(Stored data)
━━━

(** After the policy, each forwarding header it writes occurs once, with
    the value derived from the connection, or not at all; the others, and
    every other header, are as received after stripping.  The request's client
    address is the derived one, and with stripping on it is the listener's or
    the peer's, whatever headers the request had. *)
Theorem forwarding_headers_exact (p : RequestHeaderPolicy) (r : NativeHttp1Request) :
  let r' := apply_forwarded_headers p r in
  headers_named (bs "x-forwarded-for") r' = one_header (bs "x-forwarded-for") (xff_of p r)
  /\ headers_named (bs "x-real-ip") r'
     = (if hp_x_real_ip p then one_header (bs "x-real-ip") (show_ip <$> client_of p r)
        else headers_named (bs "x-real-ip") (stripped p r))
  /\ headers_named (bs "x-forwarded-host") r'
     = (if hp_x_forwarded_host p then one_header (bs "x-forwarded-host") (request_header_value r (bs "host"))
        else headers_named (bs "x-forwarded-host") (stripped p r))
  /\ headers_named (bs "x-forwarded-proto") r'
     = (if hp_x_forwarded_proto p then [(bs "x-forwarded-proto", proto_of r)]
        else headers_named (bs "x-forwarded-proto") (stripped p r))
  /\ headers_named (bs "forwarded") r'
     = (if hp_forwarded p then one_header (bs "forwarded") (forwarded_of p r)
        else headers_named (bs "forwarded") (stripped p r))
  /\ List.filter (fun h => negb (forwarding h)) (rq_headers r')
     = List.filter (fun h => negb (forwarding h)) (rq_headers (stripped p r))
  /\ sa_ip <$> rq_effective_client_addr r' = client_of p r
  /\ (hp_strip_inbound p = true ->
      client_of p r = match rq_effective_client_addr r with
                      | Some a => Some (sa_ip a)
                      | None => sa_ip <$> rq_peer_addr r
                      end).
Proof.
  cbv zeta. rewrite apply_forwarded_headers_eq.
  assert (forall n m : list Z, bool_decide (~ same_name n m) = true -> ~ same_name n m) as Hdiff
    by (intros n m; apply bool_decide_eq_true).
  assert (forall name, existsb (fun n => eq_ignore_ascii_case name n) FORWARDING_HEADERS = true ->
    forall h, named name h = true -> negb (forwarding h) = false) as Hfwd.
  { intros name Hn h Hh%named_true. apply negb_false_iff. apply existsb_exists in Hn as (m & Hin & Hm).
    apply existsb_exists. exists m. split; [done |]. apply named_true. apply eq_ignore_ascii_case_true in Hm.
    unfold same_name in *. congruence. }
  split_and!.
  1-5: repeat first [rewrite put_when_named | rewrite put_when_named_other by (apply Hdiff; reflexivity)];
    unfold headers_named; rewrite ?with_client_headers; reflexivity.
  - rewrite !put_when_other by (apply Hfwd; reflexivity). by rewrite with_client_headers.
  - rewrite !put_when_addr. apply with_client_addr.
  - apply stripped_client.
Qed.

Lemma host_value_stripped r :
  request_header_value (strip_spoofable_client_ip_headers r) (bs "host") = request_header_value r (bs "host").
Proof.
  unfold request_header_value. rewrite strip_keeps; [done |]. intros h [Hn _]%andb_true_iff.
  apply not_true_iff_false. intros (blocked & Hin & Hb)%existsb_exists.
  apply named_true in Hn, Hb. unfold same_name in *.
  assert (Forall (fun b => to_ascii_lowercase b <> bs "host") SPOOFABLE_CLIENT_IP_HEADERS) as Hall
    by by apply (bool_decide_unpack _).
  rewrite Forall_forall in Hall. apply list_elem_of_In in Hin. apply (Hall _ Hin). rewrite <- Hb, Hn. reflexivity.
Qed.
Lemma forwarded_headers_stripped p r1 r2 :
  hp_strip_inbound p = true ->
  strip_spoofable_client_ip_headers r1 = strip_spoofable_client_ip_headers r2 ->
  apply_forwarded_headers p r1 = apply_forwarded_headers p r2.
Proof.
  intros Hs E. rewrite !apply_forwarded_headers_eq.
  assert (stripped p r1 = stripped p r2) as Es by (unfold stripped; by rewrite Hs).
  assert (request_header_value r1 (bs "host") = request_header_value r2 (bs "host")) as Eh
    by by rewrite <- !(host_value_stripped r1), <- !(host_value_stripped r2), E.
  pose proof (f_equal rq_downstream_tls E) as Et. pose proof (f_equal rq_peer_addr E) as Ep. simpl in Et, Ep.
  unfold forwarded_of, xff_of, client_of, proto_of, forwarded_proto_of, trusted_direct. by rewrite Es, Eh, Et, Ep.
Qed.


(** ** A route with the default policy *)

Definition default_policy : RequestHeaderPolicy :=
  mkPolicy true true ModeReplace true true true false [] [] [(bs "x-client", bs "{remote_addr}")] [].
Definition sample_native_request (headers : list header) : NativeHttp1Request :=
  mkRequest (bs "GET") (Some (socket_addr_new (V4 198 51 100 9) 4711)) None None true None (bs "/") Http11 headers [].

━━━

Your task:
Some lines in the data above may hold the word "done". Say how many, with no other words.

Output:
2